##### Records supplied #####
Definition rejected (rjct_stat : Z) (error : rpc_err) : rpc_err :=
  if decide (rjct_stat = RPC_MISMATCH) then error <| re_status := RPC_VERSMISMATCH |>
  else if decide (rjct_stat = AUTH_ERROR) then error <| re_status := RPC_AUTHERROR |>
  else error <| re_status := RPC_FAILED |> <| re_lb_s1 := MSG_DENIED |> <| re_lb_s2 := rjct_stat |>.

Definition _seterr_reply {R} (msg : rpc_msg R) (error : rpc_err) : rpc_err :=
  let fill (error : rpc_err) :=
    if decide (re_status error = RPC_VERSMISMATCH) then error <| re_vers := rj_vers (RPCM_rej msg) |>
    else if decide (re_status error = RPC_AUTHERROR) then error <| re_why := rj_why (RPCM_rej msg) |>
    else if decide (re_status error = RPC_PROGVERSMISMATCH) then error <| re_vers := ar_vers (RPCM_ack msg) |>
    else error in
  if decide (rp_stat (rm_reply msg) = MSG_ACCEPTED) then
    if decide (ar_stat (RPCM_ack msg) = SUCCESS) then error <| re_status := RPC_SUCCESS |>
    else fill (accepted (ar_stat (RPCM_ack msg)) error)
  else if decide (rp_stat (rm_reply msg) = MSG_DENIED) then fill (rejected (rj_stat (RPCM_rej msg)) error)
  else fill (error <| re_status := RPC_FAILED |> <| re_lb_s1 := rp_stat (rm_reply msg) |>).

(** ** The bytes of a message *)

(** The padding that follows the body of a credential is [p]. *)
Definition auth_body (oa : opaque_auth) (p : list byte) : list byte :=
  take (Z.to_nat (oa_length oa)) (oa_body oa) ++ p.

Definition auth_wire (oa : opaque_auth) (p : list byte) : list byte :=
  be32 (oa_flavor oa) ++ be32 (oa_length oa) ++ auth_body oa p.

Definition auth_ok (oa : opaque_auth) : Prop :=
  is_i32 (oa_flavor oa) /\ 0 <= oa_length oa <= MAX_AUTH_BYTES /\ Z.of_nat (length (oa_body oa)) = MAX_AUTH_BYTES.

Definition auth_pad (oa : opaque_auth) (p : list byte) : Prop := length p = pad (Z.to_nat (oa_length oa)).

(** What decoding over [o] gives: the array keeps what lies behind the body. *)
Definition auth_over (oa o : opaque_auth) : opaque_auth :=
  mk_auth (oa_flavor oa) (oa_length oa)
    (take (Z.to_nat (oa_length oa)) (oa_body oa) ++ drop (Z.to_nat (oa_length oa)) (oa_body o)).

Definition call_ok {R} (m : rpc_msg R) : Prop :=
  is_u32 (rm_xid m) /\ rm_direction m = CALL /\ cb_rpcvers m = RPC_MSG_VERSION /\
  is_u32 (cb_prog m) /\ is_u32 (cb_vers m) /\ is_u32 (cb_proc m) /\ auth_ok (cb_cred m) /\ auth_ok (cb_verf m).

Definition call_wire {R} (m : rpc_msg R) (p q : list byte) : list byte :=
  be32 (rm_xid m) ++ be32 (rm_direction m) ++ be32 (cb_rpcvers m) ++
  be32 (cb_prog m) ++ be32 (cb_vers m) ++ be32 (cb_proc m) ++ auth_wire (cb_cred m) p ++ auth_wire (cb_verf m) q.

Definition call_over {R} (m o : rpc_msg R) : rpc_msg R :=
  o <| rm_xid := rm_xid m |> <| rm_direction := rm_direction m |> <| cb_rpcvers := cb_rpcvers m |>
    <| cb_prog := cb_prog m |> <| cb_vers := cb_vers m |> <| cb_proc := cb_proc m |>
    <| cb_cred := auth_over (cb_cred m) (cb_cred o) |> <| cb_verf := auth_over (cb_verf m) (cb_verf o) |>.

Definition versions_ok (v : rpcversions) : Prop := is_u32 (low v) /\ is_u32 (high v).
Definition versions_wire (v : rpcversions) : list byte := be32 (low v) ++ be32 (high v).

Definition accepted_ok {R} (ar : accepted_reply R) : Prop :=
  auth_ok (ar_verf ar) /\ is_i32 (ar_stat ar) /\ versions_ok (ar_vers ar).

(** The results are not part of it. *)
Definition accepted_wire {R} (ar : accepted_reply R) (p : list byte) : list byte :=
  auth_wire (ar_verf ar) p ++ be32 (ar_stat ar) ++
  (if decide (ar_stat ar = PROG_MISMATCH) then versions_wire (ar_vers ar) else []).

Definition rejected_ok (rr : rejected_reply) : Prop :=
  (rj_stat rr = RPC_MISMATCH \/ rj_stat rr = AUTH_ERROR) /\ versions_ok (rj_vers rr) /\ is_i32 (rj_why rr).

Definition rejected_wire (rr : rejected_reply) : list byte :=
  be32 (rj_stat rr) ++
  (if decide (rj_stat rr = RPC_MISMATCH) then versions_wire (rj_vers rr) else be32 (rj_why rr)).

Definition reply_ok {R} (m : rpc_msg R) : Prop :=
  is_u32 (rm_xid m) /\ rm_direction m = REPLY /\
  (rp_stat (rm_reply m) = MSG_ACCEPTED /\ accepted_ok (RPCM_ack m) \/
   rp_stat (rm_reply m) = MSG_DENIED /\ rejected_ok (RPCM_rej m)).

Definition reply_wire {R} (m : rpc_msg R) (p : list byte) : list byte :=
  be32 (rm_xid m) ++ be32 (rm_direction m) ++ be32 (rp_stat (rm_reply m)) ++
  (if decide (rp_stat (rm_reply m) = MSG_ACCEPTED) then accepted_wire (RPCM_ack m) p else rejected_wire (RPCM_rej m)).

Definition reply_pad {R} (m : rpc_msg R) (p : list byte) : Prop :=
  rp_stat (rm_reply m) = MSG_ACCEPTED -> auth_pad (ar_verf (RPCM_ack m)) p.

Lemma RNDUP_pad n : RNDUP n = (n + pad n)%nat.
Proof.
  unfold RNDUP, pad. change (Z.lnot (4 - 1)) with (Z.lnot (Z.ones 2)). rewrite <- Z.ldiff_land, Z.ldiff_ones_r by lia.
  rewrite Z.shiftl_mul_pow2, Z.shiftr_div_pow2 by lia. change (2 ^ 2) with 4.
  apply Nat2Z.inj. rewrite Z2Nat.id by zsolve.
  rewrite Nat2Z.inj_add, Nat2Z.inj_mod, Nat2Z.inj_sub by (pose proof (Nat.mod_upper_bound n 4); lia).
  rewrite Nat2Z.inj_mod. zsolve.
Qed.

Lemma length_auth_body oa p :
  auth_ok oa -> auth_pad oa p -> length (auth_body oa p) = RNDUP (Z.to_nat (oa_length oa)).
Proof. intros (_ & Hl & Hb) Hp. unfold auth_body. rewrite !length_app, Hp, RNDUP_pad, length_take. lia. Qed.

Lemma length_auth_wire oa p :
  auth_ok oa -> auth_pad oa p -> length (auth_wire oa p) = (8 + RNDUP (Z.to_nat (oa_length oa)))%nat.
Proof. intros. unfold auth_wire. by rewrite !length_app, length_auth_body by done. Qed.

Lemma mod4_RNDUP n : (RNDUP n mod 4 = 0)%nat.
Proof.
  rewrite RNDUP_pad. pose proof (length_opaque_wire (replicate n x00)) as Hl. unfold opaque_wire in Hl.
  by rewrite length_app, !length_replicate in Hl.
Qed.

Lemma mod4_auth oa p : auth_ok oa -> auth_pad oa p -> (length (auth_wire oa p) mod 4 = 0)%nat.
Proof. intros. rewrite length_auth_wire by done. by apply (mod4_add 8), mod4_RNDUP. Qed.

(** ** Encoding *)

Section Encode.
  Context {P : Type} `{XdrSink P}.

(** [xs'] is [xs] with [bs] at [off] of its buffer. *)
Definition written (xs xs' : XDR P) (off : nat) (bs : list byte) : Prop :=
  xs' = xs <| x_buf := x_buf xs' |> /\ length (x_buf xs') = length (x_buf xs) /\
  take off (x_buf xs') = take off (x_buf xs) /\ slice off (length bs) (x_buf xs') = bs.

Lemma written_nil xs off : written xs xs off [].
Proof. split_and!; try done. by destruct xs. Qed.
#####
Required work: Give only the lines from the one holding "else fill (error" through the one holding "o <| rm_xid", each restated exactly as it appears above.

Your response:
  else fill (error <| re_status := RPC_FAILED |> <| re_lb_s1 := rp_stat (rm_reply msg) |>).

(** ** The bytes of a message *)

(** The padding that follows the body of a credential is [p]. *)
Definition auth_body (oa : opaque_auth) (p : list byte) : list byte :=
  take (Z.to_nat (oa_length oa)) (oa_body oa) ++ p.

Definition auth_wire (oa : opaque_auth) (p : list byte) : list byte :=
  be32 (oa_flavor oa) ++ be32 (oa_length oa) ++ auth_body oa p.

Definition auth_ok (oa : opaque_auth) : Prop :=
  is_i32 (oa_flavor oa) /\ 0 <= oa_length oa <= MAX_AUTH_BYTES /\ Z.of_nat (length (oa_body oa)) = MAX_AUTH_BYTES.

Definition auth_pad (oa : opaque_auth) (p : list byte) : Prop := length p = pad (Z.to_nat (oa_length oa)).

(** What decoding over [o] gives: the array keeps what lies behind the body. *)
Definition auth_over (oa o : opaque_auth) : opaque_auth :=
  mk_auth (oa_flavor oa) (oa_length oa)
    (take (Z.to_nat (oa_length oa)) (oa_body oa) ++ drop (Z.to_nat (oa_length oa)) (oa_body o)).

Definition call_ok {R} (m : rpc_msg R) : Prop :=
  is_u32 (rm_xid m) /\ rm_direction m = CALL /\ cb_rpcvers m = RPC_MSG_VERSION /\
  is_u32 (cb_prog m) /\ is_u32 (cb_vers m) /\ is_u32 (cb_proc m) /\ auth_ok (cb_cred m) /\ auth_ok (cb_verf m).

Definition call_wire {R} (m : rpc_msg R) (p q : list byte) : list byte :=
  be32 (rm_xid m) ++ be32 (rm_direction m) ++ be32 (cb_rpcvers m) ++
  be32 (cb_prog m) ++ be32 (cb_vers m) ++ be32 (cb_proc m) ++ auth_wire (cb_cred m) p ++ auth_wire (cb_verf m) q.

Definition call_over {R} (m o : rpc_msg R) : rpc_msg R :=
  o <| rm_xid := rm_xid m |> <| rm_direction := rm_direction m |> <| cb_rpcvers := cb_rpcvers m |>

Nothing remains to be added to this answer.